The term originated from an 1897 Atlantic Monthly article of Du Bois's titled "Strivings of the Negro People." It was later republished and slightly edited under the title "Of Our Spiritual Strivings" in his book, The Souls of Black Folk. This was a concept developed by the American sociologist and intellectual W. E. B. Du Bois to describe the felt contradiction between social values and daily struggle faced by blacks in the United States. Being black, Du Bois argued, meant being deprived of a “true self‐consciousness”. Blacks often perceived themselves through the generalized contempt of white America. Being a black as well as an American raised contradictions between American social ideals, which blacks shared.

Du Bois referred 'double consciousness as "a world which yields him no true self-consciousness, but only lets him see himself through the revelation of the other world. It is a peculiar sensation, this double-consciousness, this sense of always looking at one's self through the eyes of others, of measuring one's soul by the tape of a world that looks on in amused contempt and pity. One ever feels his two-ness,--an American, a Negro; two warring souls, two thoughts, two unreconciled strivings; two warring ideals in one dark body, whose dogged strength alone keeps it from being torn asunder"

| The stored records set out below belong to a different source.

(* ===== verification/DclupgradeTypes.v ===== *)
(** * The types of the dclupgrade module

    Software upgrades of the ledger, their approval and rejection, and the
    transaction messages: the codecs of
    [dclupgrade/module/types/dclupgrade/*.js], with the upgrade plans of
    [cosmos/upgrade/v1beta1/upgrade.js] they hold. *)
From S2P Require Import Prelude Js Protobuf Codec Calendar Dates Base64 Fallible Proto3 MessageTable CommonTypes.
Open Scope Z_scope.

(** ** [Plan] (cosmos/upgrade/v1beta1/upgrade.js) *)

Module Plan.

Record t := mk {
  name : string;
  time : option date;
  height : number;
  info : string;
  upgradedClientState : option Any.t;
}.

#[global] Instance t_eta : Settable t := λ m, mk m.(name) m.(time) m.(height) m.(info)
  m.(upgradedClientState).

Definition base : t := mk "" None 0 "" None.

Definition encode {PB : Protobuf} (message : t) (writer : Writer) : result Writer :=
  Ok writer
  @>= pure (when (str_neq message.(name) "") (fun w => w @> uint32 10 @> string_ message.(name)))
  @>= pure (defined message.(time) (fun v w => w @> uint32 18 @> fork @> encode_time v @> ldelim))
  @>= pure (when (num_neq message.(height) 0) (fun w => w @> uint32 24 @> int64 message.(height)))
  @>= pure (when (str_neq message.(info) "") (fun w => w @> uint32 34 @> string_ message.(info)))
  @>= defined_e message.(upgradedClientState) (submessage 42 Any.encode).

Definition decode_field {PB : Protobuf} (tag : Z) (message : t) : RM t :=
  match field_number tag with
  | 1 => v ← read_string; mret (message <| name := v |>)
  | 2 => v ← read_time; mret (message <| time := Some v |>)
  | 3 => v ← read_number read_int64; mret (message <| height := v |>)
  | 4 => v ← read_string; mret (message <| info := v |>)
  | 5 => v ← read_nested Any.decode; mret (message <| upgradedClientState := Some v |>)
  | _ => _ ← skipType (wire_type tag); mret message
  end.

Definition decode {PB : Protobuf} (length : option Z) : RM t :=
  decode_message length base decode_field.

Definition fromJSON (object : js) : result t :=
  name' ← field_or object "name" to_string "";
  time' ← field_or object "time" (to_some fromJsonTimestamp) None;
  height' ← field_or object "height" js_Number 0;
  info' ← field_or object "info" to_string "";
  upgradedClientState' ← field_or object "upgradedClientState" (to_some Any.fromJSON) None;
  Ok (mk name' time' height' info' upgradedClientState').

Definition toJSON (message : t) : result js :=
  time' ← option_result toISOString message.(time);
  Ok (Obj ([("name", Str message.(name))] ++
   prop_opt "time" Str time' ++
   [("height", Num message.(height));
    ("info", Str message.(info))] ++
   prop_opt "upgradedClientState" Any.toJSON message.(upgradedClientState))).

This "two-ness" of being African and as well as American leads to psycho-social tensions in which individuals or groups are forced into identifying themselves into two social worlds and viewing themselves as insider and outsider refers to their split consciousness and disadvantageous social position. Having such consciousness can harm the psyche of these black people as this dual existence is damaging to their sense of morality. "Double consciousnesses,” according to Du Bois, means a “sense of always looking at one’s self through the eyes of others.” Du Bois views the history of the American Negro is the history of this strife,—this longing to attain self-conscious manhood, to merge his double self into a better and truer self.